In the entries below, filter for the word "bool" and copy every matching line.

(Saved data entries)
[Start of section]

(* ===== verification/Xv6Bitmap.v ===== *)
(** The block allocator of the xv6 file system: [balloc] and [bfree] against
    the set of used blocks, the free bit map read bit by bit. *)

From S2P Require Import Prelude Bytes Xv6Fs.

(** ** Bits *)

Definition bit_in (data : list Z) (bi : Z) : bool :=
  Z.testbit (default 0 (data !! Z.to_nat (bi / 8))) (bi mod 8).

(** Block [b] is marked in use. *)
Definition used (s : bstate) (b : Z) : bool :=
  bit_in (default [] (blocks s !! Z.to_nat (BBLOCK b (sb s)))) (b mod BPB).

Lemma land_bit x j : 0 <= j -> (Z.land x (Z.shiftl 1 j) =? 0) = negb (Z.testbit x j).
Proof.
  intros Hj. rewrite Z.shiftl_1_l. destruct (Z.testbit x j) eqn:E; cbn [negb].
  - apply Z.eqb_neq. intros H. apply (f_equal (fun z => Z.testbit z j)) in H.
    rewrite Z.land_spec, Z.pow2_bits_true, E, Z.bits_0 in H by done. done.
  - apply Z.eqb_eq. apply Z.bits_inj'. intros n Hn. rewrite Z.land_spec, Z.bits_0.
    destruct (decide (n = j)) as [->|Hne]; [by rewrite E|].
    rewrite Z.pow2_bits_false by done. apply andb_false_r.
Qed.

Lemma setbit_spec x j n : 0 <= j -> 0 <= n ->
  Z.testbit (Z.lor x (Z.shiftl 1 j)) n = if decide (n = j) then true else Z.testbit x n.
Proof.
  intros Hj Hn. rewrite Z.lor_spec, Z.shiftl_1_l. case_decide as E.
  - subst. rewrite Z.pow2_bits_true by done. apply orb_true_r.
  - rewrite Z.pow2_bits_false by done. apply orb_false_r.
Qed.

Lemma clearbit_spec x j n : 0 <= j -> 0 <= n ->
  Z.testbit (Z.land x (Z.lnot (Z.shiftl 1 j))) n = if decide (n = j) then false else Z.testbit x n.
Proof.
  intros Hj Hn. rewrite Z.land_spec, Z.lnot_spec, Z.shiftl_1_l by done. case_decide as E.
  - subst. rewrite Z.pow2_bits_true by done. apply andb_false_r.
  - rewrite Z.pow2_bits_false by done. apply andb_true_r.
Qed.

(** Changing one byte changes the bits of that byte. *)
Lemma bit_in_insert data bi v x :
  0 <= bi -> 0 <= x -> (Z.to_nat (bi / 8) < length data)%nat ->
  bit_in (<[Z.to_nat (bi / 8) := v]> data) x =
    if decide (x / 8 = bi / 8) then Z.testbit v (x mod 8) else bit_in data x.
Proof.
  intros Hb Hx Hl. unfold bit_in. case_decide as E.
  - rewrite E, list_lookup_insert_eq by done. done.
  - rewrite list_lookup_insert_ne; [done|]. pose proof (Z.div_pos x 8). pose proof (Z.div_pos bi 8). lia.
Qed.

Lemma same_bit x bi : x / 8 = bi / 8 -> x mod 8 = bi mod 8 <-> x = bi.
Proof. intros H. pose proof (Z.div_mod x 8). pose proof (Z.div_mod bi 8). split; [lia|by intros ->]. Qed.

(** The two updates of the bit map. *)
Lemma mark_bit data bi byte x :
  0 <= bi -> 0 <= x -> data !! Z.to_nat (bi / 8) = Some byte ->
  bit_in (<[Z.to_nat (bi / 8) := Z.lor byte (Z.shiftl 1 (bi mod 8))]> data) x =
    if decide (x = bi) then true else bit_in data x.
Proof.
  intros Hb Hx Hd. pose proof (Z.mod_pos_bound bi 8). pose proof (Z.mod_pos_bound x 8).
  rewrite bit_in_insert by (done || by eapply lookup_lt_Some).
  case_decide as E; [|rewrite decide_False; [done|congruence]].
  rewrite setbit_spec by lia. unfold bit_in. rewrite E, Hd. cbn [default].
  destruct (decide (x mod 8 = bi mod 8)) as [E'|E'].
  - apply (same_bit x bi E) in E'. by rewrite decide_True.
  - rewrite decide_False; [done|]. by intros ->.
Qed.

Lemma clear_bit data bi byte x :
  0 <= bi -> 0 <= x -> data !! Z.to_nat (bi / 8) = Some byte ->
  bit_in (<[Z.to_nat (bi / 8) := Z.land byte (Z.lnot (Z.shiftl 1 (bi mod 8)))]> data) x =
    if decide (x = bi) then false else bit_in data x.
Proof.
  intros Hb Hx Hd. pose proof (Z.mod_pos_bound bi 8). pose proof (Z.mod_pos_bound x 8).
  rewrite bit_in_insert by (done || by eapply lookup_lt_Some).
  case_decide as E; [|rewrite decide_False; [done|congruence]].
  rewrite clearbit_spec by lia. unfold bit_in. rewrite E, Hd. cbn [default].
  destruct (decide (x mod 8 = bi mod 8)) as [E'|E'].
  - apply (same_bit x bi E) in E'. by rewrite decide_True.
  - rewrite decide_False; [done|]. by intros ->.
Qed.

Lemma find_bit_spec data k : forall bi,
  length data = Z.to_nat BSIZE -> 0 <= bi -> bi + Z.of_nat k <= BPB ->
  exists r, find_bit k data bi = Ok r /\
    match r with
    | Some x => bi <= x < bi + Z.of_nat k /\ bit_in data x = false /\
                forall y, bi <= y < x -> bit_in data y = true
    | None => forall y, bi <= y < bi + Z.of_nat k -> bit_in data y = true
    end.
Proof.
  induction k as [|k IH]; intros bi Hl Hb Hk; cbn [find_bit].
  { exists None. split; [done|]. intros y Hy. lia. }
  assert (Hin : (Z.to_nat (bi / 8) < length data)%nat).
  { rewrite Hl. unfold BPB, BSIZE in *. Z.div_mod_to_equations. lia. }
  apply lookup_lt_is_Some in Hin as [byte Hbyte].
  rewrite (proj2 (aget_Ok _ _ byte)) by (split; [apply Z.div_pos; lia|done]). run.
  rewrite land_bit by (apply Z.mod_pos_bound; lia).
  assert (Hbit : bit_in data bi = Z.testbit byte (bi mod 8)) by (unfold bit_in; by rewrite Hbyte).
  rewrite <- Hbit. destruct (bit_in data bi) eqn:E; cbn [negb].
  - destruct (IH (bi + 1)) as (r & -> & Hr); [done|lia|lia|]. exists r. split; [done|].
    destruct r as [x|].
    + destruct Hr as (? & ? & Hy). split; [lia|]. split; [done|].
      intros y Hy'. destruct (decide (y = bi)) as [->|]; [done|]. apply Hy. lia.
    + intros y Hy. destruct (decide (y = bi)) as [->|]; [done|]. apply Hr. lia.
  - exists (Some bi). split; [done|]. split; [lia|]. split; [done|]. intros y Hy. lia.
Qed.

(** ** Buffers *)

Definition block (s : bstate) (n : Z) : list Z := default [] (blocks s !! Z.to_nat n).

Definition hold (n : Z) (s : bstate) : bstate := Bstate (blocks s) (sb s) (n :: held s) (logged s).

Lemma get_buf_Ok s n d :
  n ∉ held s -> 0 <= n -> blocks s !! Z.to_nat n = Some d -> get_buf s n = Ok (d, hold n s).
Proof.
  intros Hh Hn Hd. unfold get_buf. rewrite decide_False by done.
  rewrite (proj2 (Z.leb_le _ _)) by done. by rewrite Hd.
Qed.

Lemma filter_held (n : Z) (h : list Z) : n ∉ h -> filter (fun m => m <> n) (n :: h) = h.
Proof.
  intros H. rewrite filter_cons_False by tauto. induction h as [|m h IH]; [done|].
  rewrite filter_cons_True by set_solver. f_equal. apply IH. set_solver.
Qed.

Lemma put_buf_hold s n : n ∉ held s -> put_buf (hold n s) n = s.
Proof. intros H. unfold put_buf, hold. cbn [blocks sb held logged]. rewrite filter_held by done. by destruct s. Qed.

(** [bread], change the data, [log_write], [brelse]. *)
Definition stored (s : bstate) (n : Z) (d : list Z) : bstate :=
  Bstate (<[Z.to_nat n := d]> (blocks s)) (sb s) (held s) (logged s ++ [n]).

Lemma put_buf_stored s n d : n ∉ held s -> put_buf (log_buf (hold n s) n d) n = stored s n d.
Proof.
  intros H. unfold put_buf, log_buf, hold, stored. cbn [blocks sb held logged]. by rewrite filter_held.
Qed.

(** ** A well-formed disk *)

(** The first data block: [sb.bmapstart] and the blocks of the bit map. *)
Definition data_start (v : superblock) : Z := sb_bmapstart v + (sb_size v - 1) / BPB + 1.

Record fs_ok (s : bstate) : Prop := FsOk {
  f_size : Forall (fun d => length d = Z.to_nat BSIZE) (blocks s);
  f_len : sb_size (sb s) <= Z.of_nat (length (blocks s));
  f_inodes : 2 <= sb_inodestart (sb s);
  f_bmap : sb_inodestart (sb s) + sb_ninodes (sb s) / IPB < sb_bmapstart (sb s);
  f_ninodes : 0 <= sb_ninodes (sb s);
  f_data : data_start (sb s) < sb_size (sb s);
  f_int : sb_size (sb s) < 2 ^ 31;
  f_super : load_sb (block s 1) = Ok (sb s);
  f_meta : forall b, 0 <= b < data_start (sb s) -> used s b = true
}.

(** The process holds buffers of data blocks in use only. *)
Definition held_ok (s : bstate) : Prop := forall n, n ∈ held s -> data_start (sb s) <= n /\ used s n = true.

Definition free_block (s : bstate) (b : Z) : Prop := 0 <= b < sb_size (sb s) /\ used s b = false.

Lemma BPB_pos : 0 < BPB.
Proof. done. Qed.

Lemma data_start_pos s : fs_ok s -> 3 <= data_start (sb s).
Proof.
  intros []. unfold data_start, BPB, BSIZE, IPB in *. Z.div_mod_to_equations. lia.
Qed.

Lemma bblock_range s b :
  fs_ok s -> 0 <= b < sb_size (sb s) ->
  2 < BBLOCK b (sb s) < data_start (sb s) /\ BBLOCK b (sb s) < sb_size (sb s).
Proof.
  intros [] Hb. unfold BBLOCK, data_start in *. pose proof BPB_pos.
  assert (0 <= b / BPB) by (apply Z.div_pos; lia).
  assert (b / BPB <= (sb_size (sb s) - 1) / BPB) by (apply Z.div_le_mono; lia).
  assert (0 <= sb_ninodes (sb s) / IPB) by (apply Z.div_pos; unfold IPB; lia). lia.
Qed.
(** The effect of [writei]. *)
Record written (s : bstate) (i : inode) (off : Z) (bs : list Z) (s' : bstate) (i' : inode) : Prop := Written {
  wr_fs : fs_ok s';
  wr_file : file_ok s' i';
  wr_held : held s' = [];
  wr_sb : sb s' = sb s;
  wr_fields : fields_ok i';
  wr_synced : synced s' i';
  wr_inode : i' = set_size (Z.max (isize i) (off + Z.of_nat (length bs))) (set_addrs (addrs i') i);
  wr_contents : contents s' i' =
    take (Z.to_nat off) (contents s i) ++ bs ++ drop (Z.to_nat off + length bs) (contents s i);
  wr_others : forall j, file_ok s j -> apart s i j -> undisturbed s i j s' i';
  wr_synced_others : forall j, in_table s j -> inum j <> inum i -> synced s j -> synced s' j;
  wr_log : forall x, x ∈ logged s' ->
    x ∈ logged s \/ bitmap_block (sb s) x \/ x = ind_of i' \/ x = IBLOCK (inum i) (sb s) \/
    exists p, within off bs p /\ x = addr_of s' i' (p / BSIZE)
}.

(** The file is dense after the bytes are stored. *)
Lemma wrote_dense s i off bs s' i' k :
  file_ok s i -> 0 <= off <= isize i -> wrote s i off bs s' i' -> in_file k ->
  k * BSIZE < Z.max (isize i) (off + Z.of_nat (length bs)) -> addr_of s' i' k <> 0.
Proof.
  intros [Hi Hs Hd] Ho Hw Hk Hlt. destruct (decide (k * BSIZE < isize i)) as [E|E].
  - rewrite (x_addr _ _ _ _ (w_ext _ _ _ _ _ _ Hw) k Hk); by apply Hd.
  - rewrite <- (Z.div_mul k BSIZE) by done. apply (w_touch _ _ _ _ _ _ Hw). unfold within. lia.
Qed.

[End of section]

ANSWER AREA:
Definition bit_in (data : list Z) (bi : Z) : bool :=
Definition used (s : bstate) (b : Z) : bool :=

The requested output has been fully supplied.